● **YOUR INSTRUCTIONS**: Once the line containing "oc_stderr : bytes;" is found in the entries below, restate it and each following line word for word, stopping after the line containing "mk_outputCollector [] []".

Stored data entries

--- START ---

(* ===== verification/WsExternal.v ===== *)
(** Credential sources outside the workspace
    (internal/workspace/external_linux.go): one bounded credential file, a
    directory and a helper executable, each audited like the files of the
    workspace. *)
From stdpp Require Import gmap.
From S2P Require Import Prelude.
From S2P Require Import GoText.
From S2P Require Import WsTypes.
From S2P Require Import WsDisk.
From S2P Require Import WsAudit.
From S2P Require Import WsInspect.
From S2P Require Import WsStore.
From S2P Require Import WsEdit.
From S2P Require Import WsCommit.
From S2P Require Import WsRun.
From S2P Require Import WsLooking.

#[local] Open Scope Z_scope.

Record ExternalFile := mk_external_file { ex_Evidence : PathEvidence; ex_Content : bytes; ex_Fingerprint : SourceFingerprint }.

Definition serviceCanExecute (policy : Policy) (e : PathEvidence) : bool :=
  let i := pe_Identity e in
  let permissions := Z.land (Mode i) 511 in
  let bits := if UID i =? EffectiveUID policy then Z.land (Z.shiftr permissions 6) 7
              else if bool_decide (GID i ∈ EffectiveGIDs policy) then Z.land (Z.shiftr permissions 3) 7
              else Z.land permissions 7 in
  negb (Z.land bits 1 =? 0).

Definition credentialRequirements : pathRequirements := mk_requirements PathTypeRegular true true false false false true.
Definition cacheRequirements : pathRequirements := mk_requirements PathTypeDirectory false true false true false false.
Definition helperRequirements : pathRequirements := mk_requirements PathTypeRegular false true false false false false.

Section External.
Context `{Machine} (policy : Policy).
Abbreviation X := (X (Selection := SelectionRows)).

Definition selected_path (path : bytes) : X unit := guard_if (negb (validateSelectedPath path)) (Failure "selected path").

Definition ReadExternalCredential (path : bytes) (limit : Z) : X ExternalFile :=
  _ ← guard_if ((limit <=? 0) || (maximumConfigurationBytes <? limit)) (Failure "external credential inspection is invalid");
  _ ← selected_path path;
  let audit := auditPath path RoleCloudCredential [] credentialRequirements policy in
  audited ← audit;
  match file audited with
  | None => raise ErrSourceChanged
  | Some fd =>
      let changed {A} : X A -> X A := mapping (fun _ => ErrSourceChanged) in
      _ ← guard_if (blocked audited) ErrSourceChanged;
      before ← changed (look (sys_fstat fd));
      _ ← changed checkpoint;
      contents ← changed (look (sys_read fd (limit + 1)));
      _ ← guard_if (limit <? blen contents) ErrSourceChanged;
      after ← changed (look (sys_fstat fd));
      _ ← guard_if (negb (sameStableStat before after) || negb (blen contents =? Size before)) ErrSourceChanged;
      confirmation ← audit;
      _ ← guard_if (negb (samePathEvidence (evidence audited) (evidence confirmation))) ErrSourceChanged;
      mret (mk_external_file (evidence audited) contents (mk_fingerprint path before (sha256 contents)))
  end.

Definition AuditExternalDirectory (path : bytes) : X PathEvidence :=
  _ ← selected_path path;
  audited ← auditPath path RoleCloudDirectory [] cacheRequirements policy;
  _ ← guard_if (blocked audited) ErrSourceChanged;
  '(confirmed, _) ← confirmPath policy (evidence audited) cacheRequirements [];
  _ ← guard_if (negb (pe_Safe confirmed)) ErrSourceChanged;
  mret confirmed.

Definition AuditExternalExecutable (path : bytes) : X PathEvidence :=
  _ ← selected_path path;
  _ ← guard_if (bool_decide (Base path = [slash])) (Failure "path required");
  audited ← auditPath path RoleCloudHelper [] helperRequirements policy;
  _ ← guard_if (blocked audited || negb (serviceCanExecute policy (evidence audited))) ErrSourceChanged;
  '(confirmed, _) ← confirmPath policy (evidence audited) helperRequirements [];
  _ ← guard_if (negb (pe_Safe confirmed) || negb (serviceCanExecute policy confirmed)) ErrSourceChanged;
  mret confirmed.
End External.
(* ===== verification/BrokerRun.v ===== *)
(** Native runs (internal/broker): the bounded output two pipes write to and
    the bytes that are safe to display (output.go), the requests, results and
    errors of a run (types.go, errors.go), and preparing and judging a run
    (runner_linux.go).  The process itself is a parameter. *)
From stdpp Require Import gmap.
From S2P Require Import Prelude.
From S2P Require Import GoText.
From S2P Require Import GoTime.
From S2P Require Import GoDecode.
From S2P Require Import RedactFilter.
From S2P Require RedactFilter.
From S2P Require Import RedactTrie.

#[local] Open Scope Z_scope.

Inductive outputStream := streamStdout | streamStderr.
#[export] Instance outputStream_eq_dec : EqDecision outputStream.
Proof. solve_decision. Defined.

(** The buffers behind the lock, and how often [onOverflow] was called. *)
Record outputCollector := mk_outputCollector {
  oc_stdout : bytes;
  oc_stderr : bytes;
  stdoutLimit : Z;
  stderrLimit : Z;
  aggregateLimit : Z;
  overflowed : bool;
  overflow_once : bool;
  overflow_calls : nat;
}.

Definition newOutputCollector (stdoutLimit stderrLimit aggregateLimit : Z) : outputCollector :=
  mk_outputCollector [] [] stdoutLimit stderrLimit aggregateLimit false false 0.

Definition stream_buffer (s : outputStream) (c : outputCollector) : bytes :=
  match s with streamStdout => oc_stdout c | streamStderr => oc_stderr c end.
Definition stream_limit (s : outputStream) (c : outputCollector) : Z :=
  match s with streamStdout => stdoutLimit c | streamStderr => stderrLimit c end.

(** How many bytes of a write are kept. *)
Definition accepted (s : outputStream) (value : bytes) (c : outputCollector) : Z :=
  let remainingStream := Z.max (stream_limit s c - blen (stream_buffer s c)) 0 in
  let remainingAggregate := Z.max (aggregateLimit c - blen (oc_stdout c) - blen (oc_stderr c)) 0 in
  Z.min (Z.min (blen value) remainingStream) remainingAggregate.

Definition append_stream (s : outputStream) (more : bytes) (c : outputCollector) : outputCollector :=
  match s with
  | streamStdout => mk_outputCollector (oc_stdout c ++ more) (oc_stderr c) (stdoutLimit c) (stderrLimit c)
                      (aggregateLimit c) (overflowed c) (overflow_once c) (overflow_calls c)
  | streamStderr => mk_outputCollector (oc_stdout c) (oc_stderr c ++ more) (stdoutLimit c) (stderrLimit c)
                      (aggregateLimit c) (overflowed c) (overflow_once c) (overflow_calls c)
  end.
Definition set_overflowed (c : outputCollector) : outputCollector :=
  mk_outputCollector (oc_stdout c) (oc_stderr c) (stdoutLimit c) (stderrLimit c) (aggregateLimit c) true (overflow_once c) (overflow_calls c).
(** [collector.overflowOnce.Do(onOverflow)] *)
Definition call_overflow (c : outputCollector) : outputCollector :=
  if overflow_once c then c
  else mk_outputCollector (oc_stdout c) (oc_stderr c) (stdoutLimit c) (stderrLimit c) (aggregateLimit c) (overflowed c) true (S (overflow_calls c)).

--- END ---

● **RESULT OF THIS EXERCISE**:
  oc_stderr : bytes;
  stdoutLimit : Z;
  stderrLimit : Z;
  aggregateLimit : Z;
  overflowed : bool;
  overflow_once : bool;
  overflow_calls : nat;
}.

Definition newOutputCollector (stdoutLimit stderrLimit aggregateLimit : Z) : outputCollector :=
  mk_outputCollector [] [] stdoutLimit stderrLimit aggregateLimit false false 0.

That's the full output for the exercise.